(** C4 as amended, on the open hand that releases the viewed photo. *)
Lemma C4_selection_follows_mode_witness :
  Scheduled.activePhotoIndex Scheduled.releasedStore = Some 0
  /\ Scheduled.mode (Scheduled.flushEffects Scheduled.releasedStore) = SCATTER
  /\ Scheduled.activePhotoIndex
       (Scheduled.flushEffects Scheduled.releasedStore) = None.
Proof.
  destruct (C4_selection_follows_mode Scheduled.viewingStore
              Scheduled_viewingStore_reachable) as (_ & _ & _ & L & _).
  destruct (L Scheduled.releasedStore) as (A & _ & M & N & _).
  - apply Scheduled.step_app.
  - reflexivity.
  - discriminate.
  - split; [exact A|]. split; [exact M | exact N].
Defined.

(** C5 as stated fails on a signal that is not present and still carries
    [PINCH]: the effect of [App] dispatches nothing, but [useFrame] tests
    the gesture only, and in [SCATTER] with one photo it selects the
    photo and switches to [PHOTO_VIEW]. *)
Lemma C5_stale_pinch_changes_mode :
  isPresent (signal PINCH false) = false
  /\ stepApp (signal PINCH false) (scattered ["a"%string])
     = scattered ["a"%string]
  /\ MagicParticles_useFrame true half (signal PINCH false) SCATTER None
       (photoParticles ["a"%string])
     = [setActivePhotoIndex (Some 0); setMode PHOTO_VIEW]
  /\ mode (onSignal half (signal PINCH false) (scattered ["a"%string]))
     = PHOTO_VIEW
  /\ mode (scattered ["a"%string]) = SCATTER.
Proof.
  repeat split.
Qed.

(** The presence guard of [App]: an absent signal dispatches nothing
    there, whatever its gesture. *)
Lemma App_useEffect_absent (h : HandData) (m : AppMode) :
  isPresent h = false -> App_useEffect h m = [].
Proof. intros E. unfold App_useEffect. rewrite E. reflexivity. Qed.

(** X18 — stale gestures other than a pinch.  A signal that is not
    present never changes the mode unless its gesture is [PINCH]: the
    effect of [App] returns early and [useFrame] only reacts to
    [PINCH]. *)
Lemma absent_signal_inert_unless_pinch (random : Q) (h : HandData)
    (s : Store) :
  isPresent h = false -> gesture h <> PINCH ->
  mode (onSignal random h s) = mode s.
Proof.
  destruct s as [m ps a p], h as [ge hx hy pr]. cbn. intros -> G.
  unfold onSignal.
  destruct ge; try (contradiction G; reflexivity);
    destruct p; callbacks0; destruct m; callbacks0; reflexivity.
Qed.

(** X17 — tracker and controller together.  The tracker never publishes
    a stale gesture, so whatever frames have arrived, when the signal it
    publishes is not present processing that signal leaves the mode
    alone. *)
Lemma published_absent_signal_inert (hypot : float -> float -> float)
    (frames : list Results) (random : Q) (s : Store) :
  isPresent (track hypot frames) = false ->
  mode (onSignal random (track hypot frames) s) = mode s.
Proof.
  intros P. pose proof (track_absent_NONE hypot frames P) as G.
  destruct (track hypot frames) as [ge hx hy pr]. cbn in P, G. subst.
  destruct s as [m ps a p]. unfold onSignal.
  destruct p; callbacks0; destruct m; callbacks0; reflexivity.
Qed.

(** C5, as amended — absent signals.  The effect of [App] dispatches
    nothing on a signal that is not present, whatever its gesture.  A
    signal that is not present and whose gesture is not [PINCH] never
    changes the mode.  And the tracker only ever publishes [NONE] with a
    signal that is not present, so no signal it publishes while the hand
    is absent changes the mode; this, and no presence test, is what keeps
    the pinch branch of [useFrame] from firing on an absent hand. *)
Theorem C5_absent_signal_inert :
  (forall (h : HandData) (m : AppMode),
     isPresent h = false -> App_useEffect h m = [])
  /\ (forall (random : Q) (h : HandData) (s : Store),
        isPresent h = false -> gesture h <> PINCH ->
        mode (onSignal random h s) = mode s)
  /\ (forall (hypot : float -> float -> float) (frames : list Results)
             (random : Q) (s : Store),
        isPresent (track hypot frames) = false ->
        gesture (track hypot frames) = NONE
        /\ mode (onSignal random (track hypot frames) s) = mode s).
Proof.
  assert (G : forall (random : Q) (h : HandData) (s : Store),
            isPresent h = false -> gesture h <> PINCH ->
            mode (onSignal random h s) = mode s).
  { intros random h s. destruct s as [m ps a p], h as [ge hx hy pr]. cbn.
    intros -> N. unfold onSignal.
    destruct ge; try (contradiction N; reflexivity);
      destruct p; callbacks0; destruct m; callbacks0; reflexivity. }
  split; [|split; [exact G|]].
  - intros h m E. unfold App_useEffect. rewrite E. reflexivity.
  - intros hypot frames random s P.
    pose proof (track_absent_NONE hypot frames P) as N.
    split; [exact N|]. apply G; [exact P|]. rewrite N. discriminate.
Qed.

(** C5 as amended, on the signal published after a palm has left the
    image. *)
Lemma C5_absent_signal_inert_witness :
  gesture (track Math_hypot
             [frameOf openPalm; {| multiHandLandmarks := None |}]) = NONE
  /\ mode (onSignal half
             (track Math_hypot
                [frameOf openPalm; {| multiHandLandmarks := None |}])
             (scattered ["a"%string])) = SCATTER.
Proof.
  apply (proj2 (proj2 C5_absent_signal_inert) Math_hypot
           [frameOf openPalm; {| multiHandLandmarks := None |}] half
           (scattered ["a"%string])).
  reflexivity.
Defined.

(** C9 — pinch without photos.  A present [PINCH] in [SCATTER] with no
    photo and nothing selected dispatches no update from either callback:
    the store stays as it is, in [SCATTER] with nothing selected, and
    neither callback can fail. *)
Theorem C9_pinch_without_photos (random : Q) (h : HandData) (s : Store) :
  isPresent h = true -> gesture h = PINCH ->
  mode s = SCATTER -> photos s = [] -> activePhotoIndex s = None ->
  App_useEffect h (mode s) = []
  /\ MagicParticles_useFrame true random h (mode s) (activePhotoIndex s)
       (photoParticles (photos s)) = []
  /\ mode (onSignal random h s) = SCATTER
  /\ activePhotoIndex (onSignal random h s) = None
  /\ photos (onSignal random h s) = [].
Proof.
  destruct s as [m ps a p], h as [ge hx hy pr]. cbn.
  intros -> -> -> -> ->. unfold onSignal.
  destruct p; callbacks0; repeat split.
Qed.

(** C9, on the settled empty scatter. *)
Lemma C9_pinch_without_photos_witness :
  mode (onSignal half (signal PINCH true) (scattered [])) = SCATTER
  /\ activePhotoIndex (onSignal half (signal PINCH true) (scattered []))
     = None.
Proof.
  destruct (C9_pinch_without_photos half (signal PINCH true) (scattered [])
              eq_refl eq_refl eq_refl eq_refl eq_refl)
    as (_ & _ & M & A & _).
  split; [exact M | exact A].
Defined.

(** * Further properties of the tracker *)

Lemma fold_processFrame_app (hypot : float -> float -> float)
    (fs gs : list Results) (h0 : HandData) :
  fold_left (fun h r => processFrame hypot r h) (fs ++ gs) h0
  = fold_left (fun h r => processFrame hypot r h) gs
      (fold_left (fun h r => processFrame hypot r h) fs h0).
Proof. apply fold_left_app. Qed.

(** X1 — the published signal between hands.  Whatever frames arrive, a
    published signal that is not present carries the gesture [NONE]; and
    as long as no frame has brought a hand of 21 landmarks or more, the
    published signal is still the initial one. *)
Theorem published_signal_invariant (hypot : float -> float -> float)
    (frames : list Results) :
  (isPresent (track hypot frames) = false ->
     gesture (track hypot frames) = NONE)
  /\ (forallb (fun r => noHand r || shortFrame r) frames = true ->
      track hypot frames = initialHandData).
Proof.
  split; [apply track_absent_NONE|].
  unfold track. generalize (eq_refl initialHandData).
  generalize initialHandData at 1 3 as h0.
  induction frames as [|r frames IH]; intros h0 E F; [exact E|].
  cbn [forallb] in F. apply andb_true_iff in F as [Fr F].
  cbn [fold_left]. apply IH; [|exact F].
  subst h0. unfold processFrame.
  destruct r as [[[|landmarks others]|]]; try reflexivity.
  unfold noHand, shortFrame in Fr. cbn [multiHandLandmarks orb] in Fr.
  apply Nat.ltb_lt in Fr.
  rewrite (onResults_short hypot landmarks others _ Fr). reflexivity.
Qed.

▶ **What this task involves**
Using the listing above, state the number of lines that hold "carries", with no other text.

▶ **Answer area**
2